Uma busca rápida na internet revela centenas de relatos de brasileiros que encontraram na inteligência artificial um tipo de “terapia virtual”. Pelas redes sociais, jovens ensinam como configurar assistentes de IA para que se comportem como “terapeutas clínicos especializados” no tratamento de problemas como ansiedade, depressão e estresse.
Alguns usuários dizem que até deram nomes para suas IAs, criaram históricos de conversas e relatam terem se emocionado com as respostas recebidas. “Melhor coisa que me aconteceu”, relatou uma usuária em um vídeo no TikTok que já soma milhares de visualizações.

Esses “terapeutas virtuais” são programados para oferecer escuta ativa, respostas empáticas e até acompanhamento de conversas anteriores, simulando o papel de um profissional de saúde mental — tudo de forma gratuita.
Apesar dos relatos de alívio emocional e sensação de bem-estar, especialistas fazem um alerta: inteligência artificial não substitui o trabalho de psicólogos e profissionais da saúde mental. Segundo eles, há um risco quando as pessoas passam a depender dessas interações, que podem ser limitadas, enviesadas e sem validação científica.
“O que a IA faz, muitas vezes, é uma mistura de empatia simulada com reforço positivo. Isso não é terapia. Ela não avalia, não diagnostica e não faz intervenções baseadas na ciência psicológica”, explica a psicóloga e pesquisadora em saúde mental digital, Marina Lopes.
O professor e pesquisador Diogo Cortiz reforça que a principal questão é entender qual o limite entre o que a IA pode oferecer e onde ela falha.
“O desafio é entender em que momento a IA pode ser útil no processo terapêutico. Hoje, o que temos é humano projetando uma relação com a máquina, mas ela não está nem aí”, afirma.
Além disso, Cortiz alerta para os riscos à privacidade. Muitas das ferramentas de IA utilizam as conversas dos usuários para aprimorar seus modelos.
“Muita gente não lê os termos de uso. Algumas ferramentas de IA, principalmente as de companhia, preveem que os dados de conversa podem ser vendidos para outras plataformas.

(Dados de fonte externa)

(* ===== verification/Scenarios.v ===== *)
(** * Scenarios: the model run on concrete games

    The definitions of the development are executable.  This file runs
    them on the games that the description of the program names as tests
    (a board of three by three cells with one mine in the corner (2, 2)):
    the constructor, a reveal that cascades to a win, a reveal of the
    mine, a flag on a cell without a mine, a chord, the console and the
    canvas, and the console and the canvas as interactive programs run
    against a script, with the lines they print, the calls they make and
    the lines they log.  Every example is proved by evaluation. *)

From stdpp Require Import base tactics option list numbers relations strings.
From Stdlib Require Import ZArith Lia.
From S2P Require Import Prelude Text Marks Board Flag Output Sweep Invariant.
From S2P Require Import Reset Control View Chord Game Input.
From S2P Require Import Interact Logging Console Screen.

#[local] Open Scope Z_scope.

(** The board after every cell without a mine was opened. *)
Definition board_3x3_won : MineModelBoard :=
  mkBoard 3 3 1
    [[mB; mB; mB];
     [mB; mNum 1; mNum 1];
     [mB; mNum 1; mX]] 1 8.

Section scenarios.

(** The constructor on the sample [[8]]: the index 8 is the cell
    [(8 // 3, 8 % 3)]. *)
Example scenario_init : __init__ 3 3 1 [8] = Ok board_3x3.
Proof. reflexivity. Qed.

(** More mines than cells. *)
Example scenario_init_too_many : __init__ 3 3 10 [] = Raise ValueError.
Proof. reflexivity. Qed.

(** A reveal of the corner (0, 0) opens all eight cells without a mine
    and wins. *)
Example scenario_cascade :
  operation_onestep 9 board_3x3 "left_click" 0 0 = Ok ("win"%string, board_3x3_won).
Proof. vm_compute. reflexivity. Qed.

(** The cascade needs five nested calls on this board. *)
Example scenario_cascade_depth :
  one_block_sweep 4 board_3x3 0 0 = OutOfFuel /\
  one_block_sweep 5 board_3x3 0 0 = Ok (false, board_3x3_won).
Proof. split; vm_compute; reflexivity. Qed.

(** A reveal of the mine loses at once and changes nothing. *)
Example scenario_mine :
  operation_onestep 9 board_3x3 "left_click" 2 2 = Ok ("lose"%string, board_3x3).
Proof. vm_compute. reflexivity. Qed.

(** A flag on a cell without a mine is a wrong flag, and [curr_mine]
    stays as it was; the same flag on the mine decrements it. *)
Example scenario_flag :
  _get (right_click board_3x3 0 0) 0 0 = Some mW /\
  curr_mine (right_click board_3x3 0 0) = 1 /\
  _get (right_click board_3x3 2 2) 2 2 = Some mF /\
  curr_mine (right_click board_3x3 2 2) = 0.
Proof. repeat split. Qed.

(** A chord on the number beside the flagged mine opens the rest. *)
Example scenario_chord :
  exists s', both_click 9 board_3x3_flag 1 1 = Ok (false, s') /\
             count_marks is_closed s' = 0%nat.
Proof. eexists. split; [vm_compute; reflexivity|reflexivity]. Qed.

(** The same chord beside a wrong flag hits the mine. *)
Example scenario_chord_wrong :
  exists s', both_click 9 board_3x3_wrong 1 1 = Ok (true, s').
Proof. eexists. vm_compute. reflexivity. Qed.

(** The picture of the board hides the mine and shows the wrong flag as
    a flag. *)
Example scenario_output :
  output board_3x3_wrong =
    ("|F| | |" +:+ nl +:+ "-------" +:+ nl +:+
     "| |1| |" +:+ nl +:+ "-------" +:+ nl +:+
     "| | | |")%string.
Proof. vm_compute. reflexivity. Qed.

(** The console: a flag on the mine, a reveal of the middle, a chord on
    it.  The coordinates typed count from one. *)
Example scenario_console :
  exists out s',
    run_input 9 board_3x3 ["r 3 3"; "2 2"; "b 2 2"; "q"]%string = Ok (out, s') /\
    last out = Some "win"%string /\ length out = 8%nat /\
    count_marks is_closed s' = 0%nat.
Proof. do 2 eexists. split; [vm_compute; reflexivity|]. by repeat split. Qed.

(** The console on a line it does not understand, and on a chord beside
    the board. *)
Example scenario_console_crash :
  run_input 9 board_3x3 ["help"; "q"]%string = Raise TypeError /\
  run_input 9 board_3x3 ["b 0 1"; "q"]%string = Raise TypeError /\
  run_input 9 board_3x3 ["1 one"; "q"]%string = Raise ValueError /\
  run_input 9 board_3x3 ["1 1 1"]%string = Raise EOFError.
Proof. repeat split; vm_compute; reflexivity. Qed.

(** The canvas: a click with the first button on the pixel (60, 60), in
    the block of the cell (0, 0), opens the board; the loop does not
    notice that the game is won and draws nine squares again. *)
Example scenario_canvas :
  exists pictures,
    screen_run 9 board_3x3 [[MOUSEBUTTONDOWN (60, 60) 1]; [OtherEvent]] =
      Ok (pictures, board_3x3_won) /\
    length <$> pictures = [9; 9]%nat.
Proof. eexists. split; [vm_compute; reflexivity|reflexivity]. Qed.

(** Closing the window. *)
Example scenario_quit :
  screen_run 9 board_3x3 [[MOUSEBUTTONDOWN (60, 60) 1; QUIT]; [OtherEvent]] =
    Raise SystemExit.
Proof. vm_compute. reflexivity. Qed.

(** The console as a program: a flag, then a line the loop does not
    understand.  The board was printed twice and the command echoed
    before the program stops. *)
Example scenario_console_io :
  exec terminal_answer 400 (run_input_io 9 board_3x3)
    (["r 3 3"; "help"]%string, [], []) =
  Some (Stopped (Failed (Raised TypeError)),
        ([], [output board_3x3; "right_click 3 3"%string;
              output (right_click board_3x3 2 2)],
         ["INFO:root:unsupported op"%string])).
Proof. vm_compute. reflexivity. Qed.

(** A number that is not one: the command is echoed, then [int] raises. *)
Example scenario_console_io_int :
  exec terminal_answer 400 (run_input_io 9 board_3x3)
    (["1 one"; "q"]%string, [], []) =
  Some (Stopped (Failed (Raised ValueError)),
        (["q"%string], [output board_3x3; "left_click 1 one"%string], [])).
Proof. vm_compute. reflexivity. Qed.

(** The canvas as a program: one frame with a click that opens the
    board, then the window is closed.  Two pictures were drawn, the
    second with the three numbers around the mine. *)
Example scenario_screen_io :
  exists calls,
    exec session_answer 4000
      (screen_run_io 9 (Some ("arial"%string, 16)) 60
         (mkView board_3x3 (Some (1200, 750))))
      ([], [[MOUSEBUTTONDOWN (60, 60) 1]; [QUIT]], [], []) =
    Some (Stopped (Failed (Raised SystemExit)), ([], [], calls, [])) /\
    calls = frames_calls (1200, 750) ("arial"%string, 16) 60
              [_draw_board board_3x3; _draw_board board_3x3_won] /\
    length calls = (12 + 18)%nat.
Proof. eexists. split; [vm_compute; reflexivity|]. split; vm_compute; reflexivity. Qed.

(** A view whose screen was never created. *)
Example scenario_no_screen :
  exec session_answer 40
    (screen_run_io 9 (Some ("arial"%string, 16)) 60 (mkView board_3x3 None))
    ([], [[QUIT]], [], []) =
  Some (Stopped (Failed (Raised AttributeError)),
        ([], [[QUIT]], [Call (Sleep 60)], [])).
Proof. vm_compute. reflexivity. Qed.

(** The loop with no frames per second: the division fails before
    anything is drawn or read. *)
Example scenario_no_fps :
  exec session_answer 40
    (screen_run_io 9 (Some ("arial"%string, 16)) 0
       (mkView board_3x3 (Some (1200, 750))))
    ([], [[QUIT]], [], []) =
  Some (Stopped (Failed (Raised ZeroDivisionError)), ([], [[QUIT]], [], [])).
Proof. vm_compute. reflexivity. Qed.

(** The diagnostics of the canvas: a click beside the board and a click
    on a flagged cell are logged, a click with the third button beside
    the board is not. *)
Example scenario_screen_log :
  exists calls,
    exec session_answer 4000
      (screen_run_io 9 (Some ("arial"%string, 16)) 60
         (mkView board_3x3_flag (Some (1200, 750))))
      ([], [[MOUSEBUTTONDOWN (10, 10) 1; MOUSEBUTTONDOWN (10, 10) 3;
             MOUSEBUTTONDOWN (110, 110) 1]], [], []) =
    Some (Stopped Blocked,
          ([], [], calls,
           ["INFO:root:click out of board";
            "INFO:root:try to sweep a marked block."]%string)).
Proof. eexists. vm_compute. reflexivity. Qed.

(** The diagnostics of the console: a chord on a cell that shows no
    number, and a chord on a number with too few flags around it, which
    names the neighbours that are still covered. *)
Example scenario_console_log :
  exists out,
    exec terminal_answer 4000 (run_input_io 9 board_3x3_one)
      (["b 1 1"; "b 2 2"; "q"]%string, [], []) =
    Some (Returned board_3x3_one,
          ([], out,
           ["INFO:root:both click only for number blocks";
            "INFO:root:not enough flagged mines around (0, 0)";
            "INFO:root:not enough flagged mines around (0, 1)";
            "INFO:root:not enough flagged mines around (0, 2)";
            "INFO:root:not enough flagged mines around (1, 0)";
            "INFO:root:not enough flagged mines around (1, 2)";
            "INFO:root:not enough flagged mines around (2, 0)";
            "INFO:root:not enough flagged mines around (2, 1)";
            "INFO:root:not enough flagged mines around (2, 2)"]%string)).
Proof. eexists. vm_compute. reflexivity. Qed.
End scenarios.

As empresas usam essas interações para treinar as próximas gerações de IA”, explica.
Outro ponto crítico é a confiabilidade das informações fornecidas. Para o psicólogo brasileiro Bruno Farias, pesquisas internacionais que tentam validar IAs como terapeutas carecem de rigor científico.
“Na verdade, a ciência vem estudando as inteligências artificiais e percebendo algo muito perigoso: que as IAs, principalmente o ChatGPT, cometem muitos erros e passam informações equivocadas. Quando falamos sobre saúde, uma informação errada pode custar muito caro”, alerta.
No Brasil, pesquisadores também têm analisado o impacto dos apps de saúde mental. Um estudo conduzido pelo MediaLab da UFRJ (Universidade Federal do Rio de Janeiro) avaliou dez aplicativos gratuitos de autocuidado mental, baseados na lógica do “faça você mesmo”. O resultado? Todos ofereceram respostas genéricas, superficiais e muito parecidas, sem considerar a individualidade dos usuários.
Além dos riscos éticos, de privacidade e de informações incorretas, pesquisas acadêmicas no mundo todo tentam entender se, de fato, a IA pode funcionar como ferramenta terapêutica. Um exemplo é o chatbot desenvolvido na Dartmouth College, nos EUA, que oferece intervenções estruturadas, mas os próprios autores reconhecem: a IA pode, no máximo, funcionar como apoio emocional complementar — jamais como substituta da psicoterapia conduzida por profissionais habilitados.
Essa tendência, que ganha força nas redes sociais, expõe dois fenômenos importantes: a crescente busca por saúde mental no Brasil e a popularização da IA no cotidiano. O consenso entre especialistas, porém, é claro: nenhuma tecnologia deve substituir o acompanhamento psicológico profissional.